John Banks, Allen Brown, and siblings Darrow and Ronnie Kennedy, all from Chicago’s West side, sang together under various names for over a decade with little success before scattering in the late ’70s. As the Kaldirons, they recorded one single for the Twinight label, which is how they first came to Numero’s attention. A change of management inspired a change of name; unaware of its ugly historical associations, they re-dubbed themselves the Final Solution in 1973 around the same time that they joined forces with guitarist-songwriter Carl Wolfolk, a former schoolmate who had penned the hit “Can I Change My Mind” for Tyrone Davis. Their soundtrack album for the film Brotherman, a blaxploitation flick about a pusher who becomes a preacher, was supposed to be their big break; Wolfolk and the group were so stoked to be a part of the project that he wrote the songs and the Final Solution started recording them before the movie was even written. Big mistake – the advertising execs who had pledged to underwrite the project drastically underestimated the amount of clout it would take to make a movie in Chicago. The movie never got made, and only a couple tracks were even finished.

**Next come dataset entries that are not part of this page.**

(* ===== verification/Logger.v ===== *)
(** * The log of blocked accesses (reference-monitor/log/logger.c)

    [write_on_log] collects the data of the offending thread and queues the
    deferred work that hashes the program path and writes the row.  The
    opening of the log file is a parameter ([LogFile]). *)

From stdpp Require Import pretty.
From S2P Require Import Prelude CString Kernel Utils.

(** [filp_open(LOG_FILE, ...)]: the error at the allocation request that comes
    next, 0 for none. *)
Class LogFile := { filp_open_err : nat → Z }.

(** The thread in [current]; [t_exe] is the dentry of [mm->exe_file], absent
    for a thread with no user memory. *)
Record task `{VF : Vfs} := mk_task {
  t_pid : Z; t_tgid : Z; t_uid : Z; t_euid : Z;
  t_exe : option dentry;
}.

(** The text of a number. *)
Definition dec (z : Z) : buf := lit (pretty z).

(** [snprintf(row, 256, "%d, %d, %u, %u, %s, %s\n", ...)] before truncation. *)
Definition row_text (tid tgid uid euid : Z) (exe hash : buf) : buf :=
  dec tid ++ lit ", " ++ dec tgid ++ lit ", " ++ dec uid ++ lit ", " ++ dec euid ++
  lit ", " ++ exe ++ lit ", " ++ hash ++ [ascii_of_nat 10].

(** A kernel string printed with [%s]; NULL prints as [(null)]. *)
Definition load_text (p : ptr) : K buf :=
  if decide (p = NULL) then mret (lit "(null)") else
  b ← load_buf p; of_opt Overrun (c_str b).

(** [char row[256]] *)
Definition row_size : nat := 256.
Arguments row_size : simpl never.

Section logger.
Context `{AL : Alloc} `{CR : Crypto} `{VF : Vfs} `{LF : LogFile}.

(** The row of the item [data]: the first part of [deferred_work]. *)
Definition deferred_row (data : ptr) : K buf :=
  the_work ← load_work data;
  d ← load_log (pw_log_data the_work);
  hash ← encrypt_password (l_exe_path d);
  exe ← load_text (l_exe_path d);
  h ← load_text hash;
  of_opt Overrun
    (snprintf (replicate row_size NUL) row_size
       (row_text (l_tid d) (l_tgid d) (l_uid d) (l_euid d) exe h)).

(** [deferred_work]: [data] is the queued item. *)
Definition deferred_work (data : ptr) : K unit :=
  row ← deferred_row data;
  t ← get_clock;
  if decide (filp_open_err t ≠ 0%Z) then mret tt else
  len ← of_opt Overrun (strlen row);
  g ← get_glob;
  put_glob (set_log (g_log g ++ [take len row]) g) ;;
  kfree data.

(** [spin_unlock(&def_work_lock)] on the error paths. *)
Definition unlock_def_work : K unit :=
  g ← get_glob;
  if g_def_work_lock g then put_glob (set_def_work_lock false g) else crash BadUnlock.

(** [kmalloc] of the two structures, with uninitialised fields. *)
Definition fresh_log (n : nat) : obj :=
  OLog (mk_log_data (Z.of_N (fresh_ptr n 0)) (Z.of_N (fresh_ptr n 4)) (Z.of_N (fresh_ptr n 8))
          (Z.of_N (fresh_ptr n 12)) (fresh_ptr n 16) (fresh_ptr n 24)).
Definition fresh_work (n : nat) : obj := OWork (mk_packed_work (fresh_ptr n 0) (fresh_ptr n 8)).

Definition write_on_log (current : task) : K unit :=
  log_data ← kmalloc_obj fresh_log;
  if decide (log_data = NULL) then unlock_def_work else
  exe_dentry ← of_opt NullDeref (t_exe current);
  exe_path ← get_path_from_dentry exe_dentry;
  dup ← kstrdup exe_path;
  d ← load_log log_data;
  store_obj log_data (OLog (mk_log_data (t_pid current) (t_tgid current) (t_uid current)
                              (t_euid current) dup (l_hash d))) ;;
  def_work ← kmalloc_obj fresh_work;
  if decide (def_work = NULL) then unlock_def_work else
  store_obj def_work (OWork (mk_packed_work def_work log_data)) ;;
  g ← get_glob;
  put_glob (set_queue (g_queue g ++ [def_work]) g).
End logger.

(** ** Facts: texts *)

Lemma no_nul_app s1 s2 : no_nul s1 → no_nul s2 → no_nul (s1 ++ s2).
Proof. unfold no_nul. set_solver. Qed.

Lemma no_nul_pretty_N_go x s : no_nul (lit s) → no_nul (lit (pretty_N_go x s)).
Proof.
  revert s. induction (N.lt_wf_0 x) as [x _ IH]; intros s Hs.
  assert (x = 0 ∨ 0 < x)%N as [->|Hx] by lia; [by rewrite pretty_N_go_0|].
  rewrite pretty_N_go_step by done. apply IH; [by apply N.div_lt|].
  unfold no_nul, lit in *. simpl. rewrite not_elem_of_cons. split; [|done].
  unfold pretty_N_char. by repeat case_match.
Qed.

Lemma no_nul_dec z : no_nul (dec z).
Proof.
  assert (∀ n : N, no_nul (lit (pretty n))) as HN.
  { intros n. unfold pretty, pretty_N. case_decide; [by compute_done|].
    by apply no_nul_pretty_N_go; compute_done. }
  unfold dec. destruct z as [|p|p]; [by compute_done|apply (HN (N.pos p))|].
  change (no_nul ("-"%char :: lit (pretty (N.pos p)))).
  unfold no_nul. rewrite not_elem_of_cons. split; [done|apply HN].
Qed.

Lemma no_nul_row tid tgid uid euid exe hash :
  no_nul exe → no_nul hash → no_nul (row_text tid tgid uid euid exe hash).
Proof.
  intros. unfold row_text.
  repeat first [ apply no_nul_app | apply no_nul_dec | assumption | by compute_done ].
Qed.

(** The string left in the row, truncated to 255 bytes. *)
Lemma row_written text :
  no_nul text →
  ∃ row, snprintf (replicate row_size NUL) row_size text = Some row ∧
    ∃ len, strlen row = Some len ∧ take len row = take 255 text.
Proof.
  intros Hn. set (t := take 255 text).
  assert (no_nul t) as Ht.
  { unfold no_nul, t in *. intros Hin. apply Hn.
    apply elem_of_take in Hin as (i & Hi & _). by eapply list_elem_of_lookup_2. }
  assert (length t ≤ 255) as Hl by (unfold t; len).
  change row_size with (S 255). cbn [snprintf]. fold t. unfold write_at.
  rewrite decide_True by len. rewrite take_0, app_nil_l, <- app_assoc.
  generalize (drop (0 + length (t ++ [NUL])) (replicate (S 255) NUL)). intros r.
  eexists. split; [done|]. exists (length t).
  rewrite strlen_c_str. simpl app. rewrite (c_str_app t r) by done.
  split; [done|]. by rewrite take_app_length.
Qed.

(** ** Facts: the two halves of a log entry *)

Section logger_facts.
Context `{AL : Alloc} `{CR : Crypto} `{CL : !CryptoLaws} `{VF : Vfs} `{VL : !VfsLaws} `{LF : LogFile}.

(** The item [wp] carries the data of the thread [t] and its program path [s]. *)
Definition item_in (m : gmap ptr obj) (wp : ptr) (t : task) (s : buf) : Prop :=
  ∃ lp dup h b,
    m !! wp = Some (OWork (mk_packed_work wp lp)) ∧
    m !! lp = Some (OLog (mk_log_data (t_pid t) (t_tgid t) (t_uid t) (t_euid t) dup h)) ∧
    m !! dup = Some (OBuf b) ∧ c_str b = Some s.
Definition queued (w : world) (wp : ptr) (t : task) (s : buf) : Prop := item_in (mem w) wp t s.

(** The row of the log file for a thread and a program path. *)
Definition log_row (t : task) (s : buf) : buf :=
  take 255 (row_text (t_pid t) (t_tgid t) (t_uid t) (t_euid t) s (hex (sha256 s))).

Lemma run_kstrdup p b s w :
  mem w !! p = Some (OBuf b) → p ≠ NULL → c_str b = Some s → kmalloc_ok (clock w) = true →
  kstrdup p w = Ret (brk w) (w_alloc (OBuf (s ++ [NUL])) w).
Proof.
  intros Hp Hn Hs Hk. unfold kstrdup. rewrite decide_False by done. kstep. kstep.
  by apply run_kmalloc_ok.
Qed.

Lemma run_load_text p b s w :
  mem w !! p = Some (OBuf b) → p ≠ NULL → c_str b = Some s → load_text p w = Ret s w.
Proof.
  intros Hp Hn Hs. unfold load_text. rewrite decide_False by done. kstep. by apply run_of_opt.
Qed.

(** [write_on_log] queues one item with the data of the thread, and changes
    nothing else. *)
Lemma write_on_log_run t d s w :
  wf w → t_exe t = Some d → dentry_path_raw d PATH_MAX = inr s → mem_up (clock w) 5 →
  fresh_byte (S (S (clock w))) (length s) = NUL →
  ∃ w' wp, write_on_log t w = Ret tt w' ∧ heap_le (w_heap w) (w_heap w') ∧
    w_glob w' = set_queue (g_queue (w_glob w) ++ [wp]) (w_glob w) ∧ queued w' wp t s ∧ (brk w < wp)%N ∧
    item_in (mem w' ∖ mem w) wp t s.
Proof.
  intros Hwf Ht Hd Hup Hfb. pose proof (proj1 Hwf) as Hb.
  set (w1 := w_alloc (fresh_log (clock w)) w).
  assert (extends w w1) as He1 by (unfold w1; kext).
  destruct (get_path_run d s w1) as (w2 & Hgp & He2 & Hc2 & Hp2);
    [by eapply extends_wf|done|eapply (mem_up_at _ _ 1 _ Hup); simpl; lia
    |eapply (mem_up_at _ _ 2 _ Hup); simpl; lia|].
  simpl in Hgp, Hc2, Hp2. rewrite Hfb in Hp2.
  assert (extends w w2) as He by by etransitivity.
  pose proof (extends_wf _ _ He Hwf) as Hwf2.
  pose proof (proj2 Hwf2 _ _ Hp2) as Hplt.
  assert (mem w2 !! brk w = Some (fresh_log (clock w))) as Hl2
    by (eapply (extends_lookup w1); [done|apply lookup_insert_eq]).
  set (lo := OLog (mk_log_data (t_pid t) (t_tgid t) (t_uid t) (t_euid t) (brk w2)
                     (fresh_ptr (clock w) 24))).
  set (w5 := w_store (N.succ (brk w2)) (OWork (mk_packed_work (N.succ (brk w2)) (brk w)))
      (w_alloc (fresh_work (S (clock w2)))
        (w_store (brk w) lo (w_alloc (OBuf (s ++ [NUL])) w2)))).
  exists (w_put (set_queue (g_queue (w_glob w) ++ [N.succ (brk w2)]) (w_glob w)) w5), (N.succ (brk w2)).
  assert (brk w ≤ brk w2)%N as Hbw by apply (extends_brk _ _ He).
  assert (∀ p o, (brk w ≤ p)%N → mem w5 !! p = Some o → (mem w5 ∖ mem w) !! p = Some o) as Hnew.
  { intros p o Hp Hpo. apply lookup_difference_Some. split; [done|]. by eapply wf_heap_fresh. }
  split; [|split; [|split; [done|split; [|split]]]].
  - unfold write_on_log.
    erewrite K_bind_Ret by (apply run_kmalloc_ok, (mem_up_at _ _ 0 _ Hup); lia). fold w1.
    rewrite decide_False by kptr. rewrite Ht. kstep. erewrite K_bind_Ret by exact Hgp.
    erewrite K_bind_Ret.
    2:{ eapply run_kstrdup; [exact Hp2|kptr| |eapply (mem_up_at _ _ 3 _ Hup); [lia|rewrite Hc2; lia]].
        apply c_str_app. by eapply dentry_path_raw_no_nul. }
    erewrite K_bind_Ret by (eapply run_load_log; [kmem|kptr]). kstep.
    erewrite K_bind_Ret by
      (apply run_kmalloc_ok; eapply (mem_up_at _ _ 4 _ Hup); [lia|simpl; rewrite Hc2; lia]).
    rewrite decide_False by kptr. kstep. unfold get_glob. kstep.
    unfold put_glob, w_put, w5. simpl. by rewrite (extends_glob _ _ He).
  - assert (extends w w5) as [Hle _] by (unfold w5; kext). exact Hle.
  - exists (brk w), (brk w2), (fresh_ptr (clock w) 24), (s ++ [NUL]).
    unfold w5, lo. split; [kmem|]. split; [kmem|]. split; [kmem|].
    apply c_str_app. by eapply dentry_path_raw_no_nul.
  - lia.
  - exists (brk w), (brk w2), (fresh_ptr (clock w) 24), (s ++ [NUL]).
    split; [apply Hnew; [lia|unfold w5; kmem]|]. split; [apply Hnew; [lia|unfold w5, lo; kmem]|].
    split; [apply Hnew; [lia|unfold w5, lo; kmem]|]. apply c_str_app. by eapply dentry_path_raw_no_nul.
Qed.

(** The row of an item, which stays where it is. *)
Lemma deferred_row_run t s wp w :
  wf w → queued w wp t s → crypto_up (clock w) →
  ∃ w1 row len, deferred_row wp w = Ret row w1 ∧ extends w w1 ∧ clock w1 = clock w + 3 ∧
    strlen row = Some len ∧ take len row = log_row t s.
Proof.
  intros Hwf (lp & dup & h & b & Hw & Hl & Hd & Hs) Hup.
  pose proof (wf_heap_not_null _ _ _ Hwf Hw). pose proof (wf_heap_not_null _ _ _ Hwf Hl).
  pose proof (wf_heap_not_null _ _ _ Hwf Hd).
  destruct (encrypt_password_run dup b s w) as (r & w1 & Hr & He & -> & Hm & Hc & _); [done..|].
  pose proof (extends_wf _ _ He Hwf) as Hwf1. pose proof (wf_heap_not_null _ _ _ Hwf1 Hm) as Hrn.
  pose proof (extends_lookup _ _ _ _ He Hd) as Hd1.
  destruct (row_written (row_text (t_pid t) (t_tgid t) (t_uid t) (t_euid t) s (hex (sha256 s))))
    as (row & Hrow & len & Hlen & Htk); [apply no_nul_row; [by eapply c_str_no_nul|apply no_nul_hex]|].
  exists w1, row, len. split; [|by split].
  unfold deferred_row. kstep. cbn [pw_log_data]. kstep. cbn [l_exe_path l_tid l_tgid l_uid l_euid].
  erewrite K_bind_Ret by exact Hr.
  erewrite K_bind_Ret by (eapply run_load_text; [exact Hd1|done|done]).
  erewrite K_bind_Ret by (eapply run_load_text; [exact Hm|done|apply c_str_app, no_nul_hex]).
  by apply run_of_opt.
Qed.

(** The item is freed: the other objects stay. *)
Lemma wf_free p w : wf w → wf (w_free p w).
Proof.
  intros [Hb Hw]. split; [done|]. simpl. intros q o [_ Hq]%lookup_delete_Some. by eapply Hw.
Qed.

(** The deferred work appends the row to the log file. *)
Lemma deferred_work_run t s wp w :
  wf w → queued w wp t s → crypto_up (clock w) → filp_open_err (clock w + 3) = 0%Z →
  ∃ w', deferred_work wp w = Ret tt w' ∧ wf w' ∧
    w_glob w' = set_log (g_log (w_glob w) ++ [log_row t s]) (w_glob w) ∧
    ∀ q o, q ≠ wp → mem w !! q = Some o → mem w' !! q = Some o.
Proof.
  intros Hwf Hq Hup Ho. destruct (deferred_row_run t s wp w) as (w1 & row & len & Hr & He & Hc & Hlen & Htk);
    [done..|]. destruct Hq as (lp & dup & h & b & Hw & _). pose proof (wf_heap_not_null _ _ _ Hwf Hw).
  pose proof (extends_wf _ _ He Hwf) as Hwf1. pose proof (extends_lookup _ _ _ _ He Hw) as Hw1.
  eexists (w_free wp (w_put _ w1)). split; [|split; [|split]].
  - unfold deferred_work. erewrite K_bind_Ret by exact Hr. unfold get_clock. kstep.
    rewrite decide_False by (rewrite Hc, Ho; naive_solver). kstep. kstep. kstep.
    eapply run_kfree; [exact Hw1|done].
  - by apply wf_free.
  - simpl. rewrite (extends_glob _ _ He). by rewrite Htk.
  - intros q o Hq Hmq. simpl. rewrite lookup_delete_ne by done. by eapply extends_lookup.
Qed.
End logger_facts.

(** ** Properties *)

Section logger_properties.
Context `{AL : Alloc} `{CR : Crypto} `{CL : !CryptoLaws} `{VF : Vfs} `{VL : !VfsLaws} `{LF : LogFile}
  `{IA : !InitOnAlloc}.

(** A blocked access is logged: [write_on_log] queues an item and changes
    nothing else of the module's variables, and the deferred work of that item
    appends one row of at most 255 bytes with the thread's identifiers, the path
    of its program and the digest of that path. *)
Theorem blocked_access_logged t d s w :
  wf w → t_exe t = Some d → dentry_path_raw d PATH_MAX = inr s → mem_up (clock w) 5 →
  ∃ w1 wp, write_on_log t w = Ret tt w1 ∧
    w_glob w1 = set_queue (g_queue (w_glob w) ++ [wp]) (w_glob w) ∧
    length (log_row t s) ≤ 255 ∧
    (crypto_up (clock w1) → filp_open_err (clock w1 + 3) = 0%Z →
     ∃ w2, deferred_work wp w1 = Ret tt w2 ∧
       w_glob w2 = set_log (g_log (w_glob w) ++ [log_row t s]) (w_glob w1)).
Proof.
  intros Hwf Ht Hd Hup.
  destruct (write_on_log_run t d s w) as (w1 & wp & Hrun & Hle & Hg & Hq & _); [done..|apply fresh_byte_zero|].
  exists w1, wp. split; [done|]. split; [done|]. split; [unfold log_row; len|]. intros Hc Ho.
  destruct (deferred_work_run t s wp w1) as (w2 & Hrun2 & _ & Hg2 & _); [by apply Hle|done..|].
  exists w2. split; [done|]. by rewrite Hg2, Hg.
Qed.

(** When the log record cannot be allocated, [write_on_log] releases a lock
    that nobody takes. *)
Theorem write_on_log_bad_unlock t w :
  kmalloc_ok (clock w) = false → g_def_work_lock (w_glob w) = false →
  write_on_log t w = Crash BadUnlock.
Proof.
  intros Hk Hl. unfold write_on_log. erewrite K_bind_Ret by by apply run_kmalloc_fail.
  rewrite decide_True by done. unfold unlock_def_work, get_glob. kstep. simpl. by rewrite Hl.
Qed.
End logger_properties.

Efforts to shop the record by its lonesome went nowhere, and it spent three decades on closet shelves before the Numero crew learned about it and brought it to life.
Brotherman has been released into a very different environment than the one for which it was originally envisioned. It isn’t going to take anyone to stardom; at best, it’s a fetish object for ’70s nostalgists and rare groove enthusiasts. Numero know how to play to the fetish crowd by providing the best possible presentation. Since production never started, there was no movie to base the sleeve on, so the label commissioned a pretty swell record sleeve featuring blaxploitation genre signifiers (hot babes, flashy cars, urban locations and drug casualties). Inside, the producers’ notes tell the Final Solution’s story in as much detail as you’ll ever want.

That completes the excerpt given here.